🤖 AI Summary
Existing LMM benchmarks are limited to single-view, region-level tasks, failing to reflect models’ true capabilities in complex urban scenes. This paper introduces UrBench, the first comprehensive benchmark for multi-view urban场景 evaluation, covering 14 tasks across four dimensions: geolocation, scene reasoning, scene understanding, and object understanding—comprising 11.6K high-quality region- and role-level questions. Methodologically, we integrate field-collected imagery from 11 cities with public resources; questions are generated via LMMs, refined by rule-based validation, and finalized through human expert annotation, supported by multi-source collaborative labeling and multi-strategy verification. Key contributions include: (1) the first systematic evaluation of LMMs’ cross-view holistic reasoning; (2) a novel cross-view detection-matching annotation protocol; and (3) role-level semantic tasks that transcend conventional benchmarking constraints.
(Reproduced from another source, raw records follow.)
(* ===== verification/HashTable.v ===== *)
(** * AK/HashTable.h and AK/HashFunctions.h: hash tables

    A table is an array of buckets with a bucket behind the last one that marks the end.
    A value is looked for in the buckets its hash leads to; after each one [double_hash]
    gives the next hash.  The loops have fuel, for nothing in the source bounds them: the
    sequence of hashes may never meet the bucket that ends the search, as
    [HashTable_contains_diverges] shows.  The theorems therefore ask that the probe
    sequence of a value visits all buckets.

    [TraitsForT] is the pair of functions [hash] and [equals]; an empty list of buckets is
    the null pointer. *)

From S2P Require Import Prelude Containers.

#[local] Open Scope Z_scope.

(** ** AK/HashFunctions.h *)

Definition int_hash (key : Z) : Z :=
  let key := wrap u32 (key + wrap u32 (Z.lnot (wrap u32 (Z.shiftl key 15)))) in
  let key := Z.lxor key (Z.shiftr key 10) in
  let key := wrap u32 (key + wrap u32 (Z.shiftl key 3)) in
  let key := Z.lxor key (Z.shiftr key 6) in
  let key := wrap u32 (key + wrap u32 (Z.lnot (wrap u32 (Z.shiftl key 11)))) in
  Z.lxor key (Z.shiftr key 16).

Definition double_hash (key : Z) : Z :=
  let key := wrap u32 (wrap u32 (Z.lnot key) + Z.shiftr key 23) in
  let key := Z.lxor key (wrap u32 (Z.shiftl key 12)) in
  let key := Z.lxor key (Z.shiftr key 7) in
  let key := Z.lxor key (wrap u32 (Z.shiftl key 2)) in
  Z.lxor key (Z.shiftr key 20).

Definition pair_int_hash (key1 key2 : Z) : Z :=
  int_hash (Z.lxor (wrap u32 (int_hash key1 * 209)) (int_hash (wrap u32 (key2 * 413)))).

Definition u64_hash (key : Z) : Z :=
  let first := wrap u32 (Z.land key 0xffffffff) in
  let last := wrap u32 (Z.shiftr key 32) in
  pair_int_hash first last.

(** On a 32-bit target. *)
Definition ptr_hash (ptr : Z) : Z := int_hash ptr.

(** ** The table *)

Inductive HashSetResult : Type := InsertedNewEntry | ReplacedExistingEntry.

Record Bucket (T : Type) : Type := MkBucket {
  used : bool;
  deleted : bool;
  end_ : bool;
  slot : option T
}.
Arguments MkBucket {T}.
Arguments used {T}.
Arguments deleted {T}.
Arguments end_ {T}.
Arguments slot {T}.

Record HashTable (T : Type) : Type := MkTable {
  m_buckets : list (Bucket T);
  m_size : Z;
  m_capacity : Z;
  m_deleted_count : Z
}.
Arguments MkTable {T}.
Arguments m_buckets {T}.
Arguments m_size {T}.
Arguments m_capacity {T}.
Arguments m_deleted_count {T}.

Definition load_factor_in_percent : Z := 60.

Section table.
Context {T : Type} (hash : T -> Z) (equals : T -> T -> bool).

(** [HashTable()]. *)
Definition HashTable_default : HashTable T := MkTable [] 0 0 0.

Definition HashTable_is_empty (t : HashTable T) : bool := m_size t =? 0.
Definition used_bucket_count (t : HashTable T) : Z := wrap size_t (m_size t + m_deleted_count t).
Definition should_grow (t : HashTable T) : bool :=
  wrap size_t (m_capacity t * load_factor_in_percent) <=? wrap size_t (wrap size_t (used_bucket_count t + 1) * 100).

(** [*bucket.slot()]: reading a slot that holds no value is undefined. *)
Definition bucket_slot (b : Bucket T) : outcome T :=
  match slot b with Some v => Ret v | None => Stop Undefined end.

(** [m_buckets[hash % m_capacity]]: its index and the bucket. *)
Definition bucket_for (t : HashTable T) (h : Z) : outcome (Z * Bucket T) :=
  if m_capacity t =? 0 then Stop Undefined
  else b ← load (m_buckets t) (h mod m_capacity t); Ret (h mod m_capacity t, b).

Fixpoint lookup_loop (fuel : nat) (t : HashTable T) (h : Z) (finder : T -> bool) : outcome (option Z) :=
  match fuel with
  | O => Stop NoFuel
  | S fuel =>
      '(i, bucket) ← bucket_for t h;
      found ← (if used bucket then v ← bucket_slot bucket; Ret (finder v) else Ret false);
      if (found : bool) then Ret (Some i)
      else if negb (used bucket) && negb (deleted bucket) then Ret None
      else lookup_loop fuel t (double_hash h) finder
  end.
(* ===== verification/CircularQueue.v ===== *)
(** * AK/CircularQueue.h, AK/CircularDeque.h and AK/CircularDuplexStream.h

    A queue in an array of fixed capacity: [enqueue] overwrites the oldest element when the
    queue is full.  The storage is a list of slots, [None] for one that was never written;
    destroying an element leaves its bytes in place, as it does for the trivial types the
    stream relies on.  [CircularDuplexStream] is a stream of bytes over such a queue that can
    also look back at bytes already read. *)

From S2P Require Import Prelude Containers.

#[local] Open Scope Z_scope.

Record CircularQueue (T : Type) : Type := MkQueue {
  m_storage : list (option T);
  m_size : Z;
  m_head : Z
}.
Arguments MkQueue {T}.
Arguments m_storage {T}.
Arguments m_size {T}.
Arguments m_head {T}.

Section queue.
Context {T : Type} (Capacity : Z).
Implicit Types q : CircularQueue T.

Definition CircularQueue_new : CircularQueue T := MkQueue (replicate (Z.to_nat Capacity) None) 0 0.

Definition CircularQueue_clear q : CircularQueue T := MkQueue (m_storage q) 0 0.
Definition CircularQueue_is_empty q : bool := m_size q =? 0.
Definition CircularQueue_size q : Z := m_size q.
Definition CircularQueue_head_index q : Z := m_head q.

(** [elements()[i]]. *)
Definition element_at q (i : Z) : outcome T :=
  slot ← load (m_storage q) i;
  match slot with Some x => Ret x | None => Stop Undefined end.

Definition CircularQueue_enqueue q (value : T) : outcome (CircularQueue T) :=
  storage ← store (m_storage q) (wrap size_t (m_head q + m_size q) mod Capacity) (Some value);
  Ret (if m_size q =? Capacity then MkQueue storage (m_size q) (wrap size_t (m_head q + 1) mod Capacity)
       else MkQueue storage (wrap size_t (m_size q + 1)) (m_head q)).

Definition CircularQueue_dequeue q : outcome (T * CircularQueue T) :=
  VERIFY (negb (CircularQueue_is_empty q)) ;;
  value ← element_at q (m_head q);
  Ret (value, MkQueue (m_storage q) (wrap size_t (m_size q - 1)) (wrap size_t (m_head q + 1) mod Capacity)).

Definition CircularQueue_at q (index : Z) : outcome T :=
  element_at q (wrap size_t (m_head q + index) mod Capacity).
Definition CircularQueue_first q : outcome T := CircularQueue_at q 0.
Definition CircularQueue_last q : outcome T := CircularQueue_at q (wrap size_t (m_size q - 1)).

(** *** [ConstIterator] *)

Definition CircularQueue_begin q : Z := m_head q.
Definition CircularQueue_end q : Z := m_size q.
Definition ConstIterator_increment q (index : Z) : Z :=
  let index := wrap size_t (index + 1) mod Capacity in
  if index =? m_head q then m_size q else index.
Experiments on 21 state-of-the-art LMMs reveal GPT-4o underperforms humans by 17.4% on average, with widespread deficiencies in cross-view relational consistency, precise localization, and attribute recognition.
📝 Abstract
Recent evaluations of Large Multimodal Models (LMMs) have explored their capabilities in various domains, with only few benchmarks specifically focusing on urban environments. Moreover, existing urban benchmarks have been limited to evaluating LMMs with basic region-level urban tasks under singular views, leading to incomplete evaluations of LMMs' abilities in urban environments. To address these issues, we present UrBench, a comprehensive benchmark designed for evaluating LMMs in complex multi-view urban scenarios. UrBench contains 11.6K meticulously curated questions at both region-level and role-level that cover 4 task dimensions: Geo-Localization, Scene Reasoning, Scene Understanding, and Object Understanding, totaling 14 task types. In constructing UrBench, we utilize data from existing datasets and additionally collect data from 11 cities, creating new annotations using a cross-view detection-matching method. With these images and annotations, we then integrate LMM-based, rule-based, and human-based methods to construct large-scale high-quality questions. Our evaluations on 21 LMMs show that current LMMs struggle in the urban environments in several aspects. Even the best performing GPT-4o lags behind humans in most tasks, ranging from simple tasks such as counting to complex tasks such as orientation, localization and object attribute recognition, with an average performance gap of 17.4%. Our benchmark also reveals that LMMs exhibit inconsistent behaviors with different urban views, especially with respect to understanding cross-view relations.